I tried to approach the problem step-wise and used the following code for a simple case of uniform travel time columns across all the rows. It works fine.
> dt[,avg:=rowMeans(.SD[,TRAVELTIME10.11avg:TRAVELTIME12.13avg, with=FALSE]),by=.(id, seqid)]
Next, I tried to modify the above code by introducing paste0() to refer to the column names dynamically. But, this results in an error. Additionally, I have tried to use as.symbol(paste0()), noquote(paste0()) and a couple of other unquoting techniques without any success.
> dt[,avg:=rowMeans(.SD[,paste0("TRAVELTIME", minhr, "." , minhr+1, "avg"):paste0("TRAVELTIME", maxhr, "." , maxhr+1, "avg"), with=FALSE]),by=.(id, seqid)]
Error in paste0("TRAVELTIME", minhr, ".", minhr + 1, "avg"):paste0("TRAVELTIME", :
NA/NaN argument
In addition: Warning messages:
1: In eval(expr, envir, enclos) : NAs introduced by coercion
2: In eval(expr, envir, enclos) : NAs introduced by coercion
Given this, I have two questions:
1) Why doesn't data.table recognize the column names if the paste command is used (even after unquoting the pasted strings) to subset columns as opposed to directly using the column names? Does it have anything to do with the unequal number of columns for every row?
2) Since I am unsuccessful, can you please suggest a way to find the mean over variable number of columns for every row, and add it back to the dt. I would appreciate if the suggestion leads to an efficient way, because, I already tried this using a simpler looping method and it takes a long time (approximately 12 to 15 hours for my entire dataset) for the size of my data.

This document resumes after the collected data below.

(** The check of [DeploymentCatalogSnapshot] is that no identity occurs twice. *)
Lemma snapshot_index_NoDup l acc :
  (length (fold_left (fun index d => dset (ds_strategy_instance_id d) d index) l acc)
   = length acc + length l)%nat ->
  NoDup (map ds_strategy_instance_id l) /\
  forall d, d ∈ l -> ds_strategy_instance_id d ∉ dkeys acc.
Proof.
  revert acc; induction l as [|d l IH]; intros acc; simpl.
  - intros _. split; [constructor|]. by intros d ?%elem_of_nil.
  - intros Hlen.
    pose proof (snapshot_index_length l (dset (ds_strategy_instance_id d) d acc)) as Hle.
    assert (length (dset (ds_strategy_instance_id d) d acc) <= S (length acc))%nat as Hle'.
    { clear. induction acc as [|[k v] acc IHa]; simpl; [lia|]. case_decide; simpl; lia. }
    assert (length (dset (ds_strategy_instance_id d) d acc) = S (length acc)) as Heq by lia.
    pose proof (dset_length_fresh _ _ _ Heq) as Hfresh.
    destruct (IH (dset (ds_strategy_instance_id d) d acc)) as [Hnd Hout]; [lia|].
    assert (dkeys (dset (ds_strategy_instance_id d) d acc)
            = dkeys acc ++ [ds_strategy_instance_id d]) as Hkeys.
    { rewrite dkeys_dset. by rewrite decide_False. }
    split.
    + apply NoDup_cons. split; [|done]. intros Hin.
      apply list_elem_of_fmap in Hin as (d' & Hid & Hin). specialize (Hout d' Hin).
      rewrite Hkeys, elem_of_app, list_elem_of_singleton in Hout. naive_solver.
    + intros d' [->|Hin]%elem_of_cons; [done|]. specialize (Hout d' Hin).
      rewrite Hkeys, elem_of_app in Hout. naive_solver.
Qed.

Lemma catalog_ids_NoDup snapshot :
  well_formed_catalog snapshot ->
  NoDup (map ds_strategy_instance_id (sn_accepted_deployments snapshot)).
Proof.
  intros [Hs _]. unfold DeploymentCatalogSnapshot_post_init in Hs. ok_inv Hs.
  rewrite require_Ok, Nat.eqb_eq in Hok0. by apply (snapshot_index_NoDup _ []).
Qed.

Lemma snapshot_index_map l acc :
  NoDup (map ds_strategy_instance_id l) ->
  (forall d, d ∈ l -> ds_strategy_instance_id d ∉ dkeys acc) ->
  fold_left (fun index d => dset (ds_strategy_instance_id d) d index) l acc =
    acc ++ map (fun d => (ds_strategy_instance_id d, d)) l.
Proof.
  revert acc. induction l as [|d l IH]; intros acc; simpl; [by rewrite app_nil_r|].
  intros [Hd Hl]%NoDup_cons Hacc.
  assert (forall acc : dict DeploymentSpecification, ds_strategy_instance_id d ∉ dkeys acc ->
    dset (ds_strategy_instance_id d) d acc = acc ++ [(ds_strategy_instance_id d, d)]) as Hset.
  { clear. induction acc as [|[k v] acc IH]; [done|]. simpl. rewrite not_elem_of_cons.
    intros [? ?]. rewrite decide_False by done. by rewrite IH. }
  rewrite Hset by (apply Hacc; left). rewrite IH; [by rewrite <- app_assoc|done|].
  intros d' Hin. unfold dkeys. rewrite map_app, elem_of_app. simpl.
  rewrite list_elem_of_singleton. intros [Hk|Hk].
  - apply (Hacc d'); [by right|done].
  - apply Hd. rewrite <- Hk. by apply list_elem_of_fmap_2.
Qed.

I believe this solves the problem you were having with paste0:
tmp <- paste0("TRAVELTIME", dt$minhr, "." , dt$minhr+1, "avg")
tmp1 <- paste0("TRAVELTIME", dt$maxhr, "." , dt$maxhr+1, "avg")
dt1 <- dt[,avg:=rowMeans(.SD[,get(tmp):get(tmp1), with=FALSE]),by=.(dt$id, dt$seqid)]
Someone will probably point out that you don't strictly need the $ in the last line, but due to the nature of the problem you were having I felt this was useful for identifying and solving the problem.